Für jeden Schüler der Zhian-Mittelschule Nr. 1 ist es die höchste Ehre, unter der Nationalflagge eine Rede zu halten. Nur diejenigen, die sich durch Charakter und schulische Leistungen auszeichnen und über außergewöhnliche Talente oder Stärken verfügen, haben die Möglichkeit, unter der Nationalflagge auf dem Podium zu stehen und ihre Erfahrungen mit der gesamten Schule zu teilen.

Schließlich darf nur ein Schüler pro Woche unter der Nationalflagge eine Rede halten. Hinzu kommt, dass heute der jährliche Tag der offenen Tür ist und sogar die Eltern anwesend sein werden. Bei einem solchen Anlass unter der Nationalflagge zu sprechen, ist eine unvergleichliche Ehre und etwas, worauf man stolz sein kann.

Andernfalls hätte Liu Jiajie alles darangesetzt, seinen Onkel, den stellvertretenden Schulleiter, um Hilfe bei der Sicherung des Platzes zu bitten. Leider wusste er nicht, dass Schulleiter Zhong diesen Platz bereits mit einem einzigen Satz an Lin Feng vergeben hatte, dessen schulische Leistungen sich dramatisch verbessert hatten.

Als Lin Feng die Nachricht von seiner Klassenlehrerin, Frau Xu, erhielt, war er völlig fassungslos. Obwohl er wusste, dass seine Testergebnisse sehr gut sein würden, hätte er sich nie träumen lassen, dass er die Gelegenheit bekommen würde, unter der Nationalflagge eine Rede zu halten! Und dann auch noch am Tag der offenen Tür – das war wie ein Sechser im Lotto!

"Ja! Lin Feng, ich hätte wirklich nicht erwartet, dass du die ganze Zeit so fleißig gelernt und solche Fortschritte gemacht hast. Diese Rede wird eine Prüfung für dich sein, also musst du dich gut vorbereiten..."

Xu Minjing lächelte, ihre Augen verengten sich zu Schlitzen. Je länger sie Lin Feng betrachtete, desto sympathischer erschien er ihr. Seine früheren Prahlereien, die sie für anmaßend gehalten hatte, störten sie angesichts seiner herausragenden akademischen Leistungen nicht mehr. Stattdessen hatte sie den Eindruck, dass Lin Feng selbstbewusst war und bereits fleißig mit dem Lernen begonnen hatte.
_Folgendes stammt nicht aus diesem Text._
Lemma counts_exact_assigned s t owner po :
  well_formed s →
  counts_exact s →
  live_collectors s !! owner = Some po →
  assignment s !! Hash t = Some (CollectorName t) ∨
    (assignment s !! Hash t = None ∧
     live_collectors s !! CollectorName t = None) →
  counts_exact (assigned s t owner po).
Proof.
  intros Hwf Hcnt Hpo Hcase n p c' Hp Hc'.
  rewrite live_collectors_assigned in Hp.
  destruct (wf_collectors s Hwf _ _ Hp) as (c & Hc & Hn).
  destruct (NumTargets_assigned s t owner po n p c) as (c'' & Hc'' & Hnum);
    [done..|].
  assert (c'' = c') as -> by congruence.
  rewrite Hnum, (Hcnt n p c Hp Hc).
  unfold owned_count. rewrite assignment_assigned by done.
  rewrite count_insert.
  assert ((if decide (assignment s !! Hash t = Some n) then 1 else 0)%Z
          = (if decide (CollectorName t = n) then 1 else 0)%Z) as ->.
  { destruct Hcase as [Hold|[Hnew Hdead]].
    - rewrite Hold. repeat case_decide; congruence.
    - rewrite Hnew. rewrite decide_False by done.
      rewrite decide_False; [done|]. intros Heq. congruence. }
  repeat case_decide; simpl;
    rewrite ?int_decr_wrap, ?int_incr_wrap; f_equal; lia.
Qed.

(** ** Third loop of [handleCollectors] *)

Lemma reallocate_body_inv s r k s' :
  well_formed s →
  r = targetItems s →
  (m <- read_targetMap r ;;
   match m !! k with
   | Some v => addTargetToTargetItems v
   | None => Mem.ret tt
   end) s = Some (tt, s') →
  (live_targets s !! k = None ∧ s' = s) ∨
  ∃ item t owner q po,
    live_targets s !! k = Some item ∧
    targetObjs s !! item = Some t ∧ Hash t = k ∧
    locate config (dom (consistentHasher s)) k = Some owner ∧
    consistentHasher s !! owner = Some q ∧
    live_collectors s !! owner = Some po ∧
    s' = assigned s t owner po.
Proof.
  intros Hwf -> Hrun.
  rewrite (bind_run _ _ _ _ _
    (read_targetMap_run _ _ _ (well_formed_targets_ref s Hwf))) in Hrun.
  destruct (live_targets s !! k) as [item|] eqn:Hk.
  - right. apply addTargetToTargetItems_inv in Hrun
      as (t & owner & q & po & Ht & Hloc & Hq & Hpo & ->); [|done].
    destruct (wf_targets s Hwf _ _ Hk) as (t' & Ht' & Hhash).
    assert (t' = t) as -> by congruence.
    exists item, t, owner, q, po. by rewrite <-Hhash.
  - left. by injection Hrun as <-.
Qed.

Lemma reallocating_step s0 done k s s' :
  reallocating s0 done s →
  (m <- read_targetMap (targetItems s0) ;;
   match m !! k with
   | Some v => addTargetToTargetItems v
   | None => Mem.ret tt
   end) s = Some (tt, s') →
  reallocating s0 (done ++ [k]) s'.
Proof.
  intros [Hwf Hcs Hring Hcm Hcr Htr Hdom Hheap Hdone Hcnt] Hrun.
  apply reallocate_body_inv in Hrun
    as [[Hk ->]|(item & t & owner & q & po & Hk & Ht & Hhash & Hloc & Hq & Hpo & ->)];
    [| |done..].
  - split; try done. intros k' p t [Hin| ->%list_elem_of_singleton]%elem_of_app;
      [by apply Hdone|congruence].
  - subst k. split.
    + by apply well_formed_assigned.
    + by rewrite live_collectors_assigned.
    + done.
    + done.
    + done.
    + done.
    + rewrite live_targets_assigned, dom_insert_L by done.
      rewrite <-Hdom. apply set_eq. intros k.
      rewrite elem_of_union, elem_of_singleton. split; [|tauto].
      intros [->|Hin]; [|done]. apply elem_of_dom. eauto.
    + simpl. rewrite length_app. lia.
    + intros k p t' Hin. rewrite live_targets_assigned by done.
      rewrite ring_owner_assigned by done.
      intros [[<- <-]|[Hne Hp]]%lookup_insert_Some Ht'.
      * rewrite targetObjs_assigned_new in Ht'. injection Ht' as <-.
        split; [|done]. simpl. by eapply ring_owner_located.
      * destruct (wf_targets s Hwf _ _ Hp) as (t'' & Ht'' & _).
        rewrite (targetObjs_assigned _ _ _ _ _ _ Ht'') in Ht'.
        injection Ht' as <-.
        apply elem_of_app in Hin as [Hin| ->%list_elem_of_singleton];
          [by apply (Hdone k p)|done].
    + intros Hcnt0. apply counts_exact_assigned; [done|by apply Hcnt|done|].
      left. unfold assignment. by rewrite lookup_omap, Hk; simpl; rewrite Ht.
Qed.

Lemma reallocateTargets_inv s order s' :
  well_formed s →
  reallocateTargets order s = Some (tt, s') →
  reallocating s order s'.
Proof.
  intros Hwf Hrun. unfold reallocateTargets in Hrun.
  rewrite (bind_run _ _ _ _ _ (eq_refl : Mem.get s = Some (s, s))) in Hrun.
  unfold range_targetMap in Hrun.
  revert Hrun. apply (for_each_ind (reallocating s)).
  - intros done k rest s1 s2 _ HI Hbody. by eapply reallocating_step.
  - split; try done. intros k p t Hin. by apply elem_of_nil in Hin.
Qed.

Lemma reallocating_located s0 order s :
  is_order order (live_targets s0) →
  reallocating s0 order s →
  located s ∧ ∀ k p, live_targets s !! k = Some p → length (targetObjs s0) ≤ p.
Proof.
  intros [_ Horder] Hrea.
  assert (∀ k p, live_targets s !! k = Some p → k ∈ order) as Hin.
  { intros k p Hk. apply (elem_of_list_to_set (C := gset string)).
    rewrite Horder, <-(rea_dom _ _ _ Hrea). apply elem_of_dom. eauto. }
  split.
  - intros k p t Hk Ht. by apply (rea_done _ _ _ Hrea k p t); [eapply Hin|..].
  - intros k p Hk.
    destruct (wf_targets s (rea_wf _ _ _ Hrea) _ _ Hk) as (t & Ht & _).
    by apply (rea_done _ _ _ Hrea k p t); [eapply Hin|..].
Qed.

(** ** First loop of [handleTargets] *)

Lemma must_inv {S A} (o : option A) (a : A) (s s' : S) :
  Mem.must o s = Some (a, s') → o = Some a ∧ s' = s.
Proof. destruct o; [|done]. by intros [= -> ->]. Qed.

Lemma remove_body_inv s r (d : diff.Changes ptr) k s' :
  well_formed s →
  r = targetItems s →
  (m <- read_targetMap r ;;
   match m !! k with
   | Some target =>
       match diff.removals d !! k with
       | Some _ =>
           t <- load_TargetItem target ;;
           cs <- c_collectors ;;
           col <- Mem.must (cs !! CollectorName t) ;;
           NumTargets_decr col ;;;
           targetMap_delete r k ;;;
           c <- load_Collector col ;;
           emit (TargetsPerCollector_Set (CollectorName t)
                   consistentHashingStrategyName (NumTargets c))
       | None => Mem.ret tt
       end
   | None => Mem.ret tt
   end) s = Some (tt, s') →
  ((live_targets s !! k = None ∨ diff.removals d !! k = None) ∧ s' = s) ∨
  ∃ target t col,
    live_targets s !! k = Some target ∧
    is_Some (diff.removals d !! k) ∧
    targetObjs s !! target = Some t ∧ Hash t = k ∧
    live_collectors s !! CollectorName t = Some col ∧
    s' = removed s k t col.
Proof.
  intros Hwf -> Hrun.
  pose proof (well_formed_targets_ref s Hwf) as Hts.
  pose proof (well_formed_collectors_ref s Hwf) as Hcs.
  rewrite (bind_run _ _ _ _ _ (read_targetMap_run _ _ _ Hts)) in Hrun.
  destruct (live_targets s !! k) as [target|] eqn:Hk; last first.
  { left. injection Hrun as <-. auto. }
  destruct (diff.removals d !! k) as [x|] eqn:Hrem; last first.
  { left. injection Hrun as <-. auto. }
  right.
  destruct (wf_targets s Hwf _ _ Hk) as (t & Ht & Hhash).
  rewrite (bind_run _ _ _ _ _ (load_TargetItem_run _ _ _ Ht)) in Hrun.
  rewrite (bind_run _ _ _ _ _ (c_collectors_run _ _ Hcs)) in Hrun.
  apply bind_inv in Hrun as (col & s1 & [Hcol ->]%must_inv & Hrun).
  destruct (wf_collectors s Hwf _ _ Hcol) as (c & Hc & Hn).
  rewrite (bind_run _ _ _ _ _ (NumTargets_decr_run _ _ _ Hc)) in Hrun.
  set (s1 := set_collectorObjs _ _) in Hrun.
  rewrite (bind_run _ _ _ _ _ (targetMap_delete_run s1 _ _ _ Hts)) in Hrun.
  set (s2 := set_targetMaps _ _) in Hrun.
  assert (collectorObjs s2 !! col = Some (decr_NumTargets c)) as Hc2.
  { simpl. apply list_lookup_insert_eq. by eapply lookup_lt_Some. }
  rewrite (bind_run _ _ _ _ _ (load_Collector_run s2 _ _ Hc2)) in Hrun.
  rewrite emit_run in Hrun. injection Hrun as <-.
  exists target, t, col. repeat split; [eauto|done..|].
  unfold removed, NumTargets_at. rewrite Hc.
  by rewrite <-(list_insert_as_alter decr_NumTargets _ _ _ Hc).
Qed.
„Stern des Fortschritts! Frau Xu, welchen Rang habe ich diesmal erreicht? Sogar Direktor Zhong wollte mir ein Stern-des-Fortschritts-Zertifikat überreichen!“

Als Lin Feng Xu Minjings Worte hörte, war er ebenfalls aufgeregt. Obwohl er wusste, dass sich seine Noten nach der Prüfung deutlich verbessern würden, kannte er seine genaue Platzierung nicht. Deshalb war er gespannt darauf, von Xu Minjing seine Platzierung zu erfahren, um endlich Gewissheit zu haben.